Anak-anak muda yang sejak semula berdiri di belakang Sutawijaya tidak menjawab. Kini perhatian mereka telah mereka arahkan kembali ke pendapa banjar desa.
“Kami akan mendapat kesempatan bertemu dengan tamu-tamu dari Menoreh, Kakang,” berkata anak muda berkumis melintang dan berjambang panjang itu.
“Silahkan. Silahkan,” sahut yang berdiri yang berdiri di belakang Sutawijaya.
Kembali anak muda itu tertawa. Kemudian katanya,
“Kami telah berusaha untuk menyenangkan hati tamu-tamu kita.

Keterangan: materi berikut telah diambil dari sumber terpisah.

Lemma handle_request_evolves request st :
  ∃ new, handle request st = (Ok (), (handle request st).2) ∧
         evolves st (handle request st).2 new ∧
         (∀ f, f ≠ future request →
            futures (handle request st).2 !! f = futures st !! f ∧
            resolutions f new = 0%nat) ∧
         futures (handle request st).2 !! future request ≠ Some Pending.
Proof.
  destruct (futures st !! future request) as [fut|] eqn:Hfut.
  - assert (Hcases : fut = Pending ∨ fut ≠ Pending) by (destruct fut; eauto).
    destruct Hcases as [->|Hne].
    + rewrite (handle_request_pending _ _ Hfut). simpl.
      destruct (process_with_retry_evolves request st) as (k & _ & Hev).
      destruct (process_with_retry_spec request st) as (k' & _ & Hf & Ht & _).
      set (own := retry request 0 st) in *.
      assert (Hp1 : futures own.2 !! future request = Some Pending)
        by by rewrite Hf.
      destruct (resolve_pending (future request) (outcome_of own.1) own.2 Hp1
                  (outcome_settled _)) as (_ & Hev2 & Hlk).
      rewrite Hf in Hev2, Hlk.
      eexists. split; [done|]. split; [exact (evolves_trans _ _ _ _ _ Hev Hev2)|].
      split.
      * intros f Hne. rewrite list_lookup_insert_ne by done. split; [done|].
        rewrite resolutions_app, resolutions_retry_events, resolutions_resolve.
        by rewrite decide_False.
      * simpl in Hlk. rewrite Hlk. intros [= Heq].
        by destruct (own.1).
    + assert (Hd : futures st !! future request ≠ Some Pending) by congruence.
      rewrite (handle_request_done _ _ Hd). simpl.
      exists []. split; [done|]. split; [apply evolves_refl|]. split; [|done].
      intros f _. done.
  - assert (Hd : futures st !! future request ≠ Some Pending) by congruence.
    rewrite (handle_request_done _ _ Hd). simpl.
    exists []. split; [done|]. split; [apply evolves_refl|]. split; [|done].
    intros f _. done.
Qed.

Lemma evolves_not_pending st st' new f :
  evolves st st' new → futures st !! f ≠ Some Pending →
  futures st' !! f ≠ Some Pending.
Proof.
  intros Hev Hf. destruct (futures st !! f) as [fut|] eqn:Hfut.
  - destruct (evolves_kept _ _ _ _ _ Hev Hfut) as [-> _]; congruence.
  - destruct Hev as (_ & Hlen & _).
    apply lookup_ge_None in Hfut. rewrite <- Hlen in Hfut.
    apply lookup_ge_None in Hfut. by rewrite Hfut.
Qed.

(** *** The fallback: the whole batch *)

Local Abbreviation handle_all := (handle_loop process_request max_retries).

Lemma handle_loop_cons request batch st :
  handle_all (request :: batch) st = handle_all batch (handle request st).2.
Proof.
  destruct (handle_request_evolves request st) as (new & Hok & _).
  simpl. by rewrite (bind_ok _ _ _ _ _ Hok).
Qed.

Lemma handle_loop_spec batch st :
  ∃ new, handle_all batch st = (Ok (), (handle_all batch st).2) ∧
         evolves st (handle_all batch st).2 new ∧
         (∀ f, f ∉ future <$> batch →
            futures (handle_all batch st).2 !! f = futures st !! f ∧
            resolutions f new = 0%nat) ∧
         (∀ r, r ∈ batch →
            futures (handle_all batch st).2 !! future r ≠ Some Pending).
Proof.
  revert st. induction batch as [|request batch IH]; intros st.
  - exists []. split; [done|]. split; [apply evolves_refl|].
    split; [done|]. intros r Hr. by apply elem_of_nil in Hr.
  - rewrite handle_loop_cons.
    destruct (handle_request_evolves request st) as (new1 & _ & Hev1 & Hfr1 & Hset1).
    destruct (IH (handle request st).2) as (new2 & Hok2 & Hev2 & Hfr2 & Hset2).
    exists (new1 ++ new2). split; [done|].
    split; [exact (evolves_trans _ _ _ _ _ Hev1 Hev2)|]. split.
    + intros f Hf. rewrite fmap_cons, not_elem_of_cons in Hf.
      destruct Hf as [Hne Hnin].
      destruct (Hfr1 f Hne) as [<- Hn1]. destruct (Hfr2 f Hnin) as [-> Hn2].
      split; [done|]. rewrite resolutions_app. lia.
    + intros r Hr. apply elem_of_cons in Hr as [->|Hr]; [|by apply Hset2].
      by eapply evolves_not_pending.
Qed.

Lemma handle_loop_app pre post st :
  handle_all (pre ++ post) st = handle_all post (handle_all pre st).2.
Proof.
  revert st. induction pre as [|request pre IH]; intros st; [done|].
  rewrite <- app_comm_cons, !handle_loop_cons. apply IH.
Qed.

Local Abbreviation fallback := (_handle_batch_error process_request max_retries).

Lemma handle_batch_error_unfold batch error st :
  fallback batch error st =
  handle_all batch (mkState (futures st) (client st)
                            (trace st ++ [Metric "batch_errors"])).
Proof. done. Qed.

Lemma handle_batch_error_spec batch error st :
  ∃ new, fallback batch error st = (Ok (), (fallback batch error st).2) ∧
         evolves st (fallback batch error st).2 new ∧
         (∀ f, f ∉ future <$> batch →
            futures (fallback batch error st).2 !! f = futures st !! f ∧
            resolutions f new = 0%nat) ∧
         (∀ r, r ∈ batch →
            futures (fallback batch error st).2 !! future r ≠ Some Pending).
Proof.
  rewrite handle_batch_error_unfold.
  set (st0 := mkState (futures st) (client st)
                      (trace st ++ [Metric "batch_errors"])).
  destruct (handle_loop_spec batch st0) as (new & Hok & Hev & Hfr & Hset).
  assert (Hev0 : evolves st st0 [Metric "batch_errors"]).
  { apply evolves_quiet. intros f. unfold resolutions.
    by rewrite filter_cons_False by (simpl; tauto). }
  exists ([Metric "batch_errors"] ++ new). split; [done|].
  split; [exact (evolves_trans _ _ _ _ _ Hev0 Hev)|]. split; [|done].
  intros f Hf. destruct (Hfr f Hf) as [-> Hn]. split; [done|].
  rewrite resolutions_app, Hn. done.
Qed.

(** *** Distribution of the results of a batch *)

Local Abbreviation distribute := (distribute_loop (C:=C)).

Aku telah menghubungi beberapa orang gadis yang akan menemani kita nanti menemui tamu-tamu kita. Dan gadis-gadis itu  pun menjadi bergembira pula.”
Sutawijaya melihat beberapa orang pemuda itu terkejut. Tetapi sesat kemudian salah seorang dari mereka menjawab,
“Silahkan, Adi.”
“Kakang tidak ikut bergembira bersama kami? Anak-anak muda dari Sembojan kali ini mendapat kesempatan terbaik dibanding dengan anak-anak muda dari pedesaan yang lain, di samping anak-anak induk kademangan ini sendiri.”
“Bagus, tetapi kami tidak ikut dengan kalian.”
Kembali anak muda itu tertawa terbahak-bahak. Kembali beberapa orang berpaling memandangnya. Tetapi anak muda itu sama sekali tidak mempedulikannya. Bahkan ketika ia melangkah pergi  pun suara tertawanya masih terdengar mengumandang. Ketika anak muda itu telah pergi, maka Sutawijaya mendengar anak-anak yang berdiri di belakannya bergumam,
“Anak itu sangat menyedihkan tetua padesaan kami.”
“Memalukan dan pasti akan menimbulkan persoalan dengan anak-anak muda dari padesan yang lain.”
Belum lagi mereka berhenti berbicara, maka mereka telah melihat dua orang pemuda yang lain dengan tingkah laku yang memuakkan menyuruk di antara penonton. Salah seorang dari mereka berkata,
“Di mana?”
“Aku mendengar suara tertawanya. Di sini.”
“Siapa?”
“Anak Sembojan.”
“Anak itu pasti benar. Anak yang tinggi berkumis melintang. Hem. Kalau anak itu belum dihajar, ia pasti masih saja merasa pahlawan di antara kawan-kawannya. Anak-anak Sembojan harus menyadari bahwa anak-anak Telaga Kembar mampu mengatasi mereka.”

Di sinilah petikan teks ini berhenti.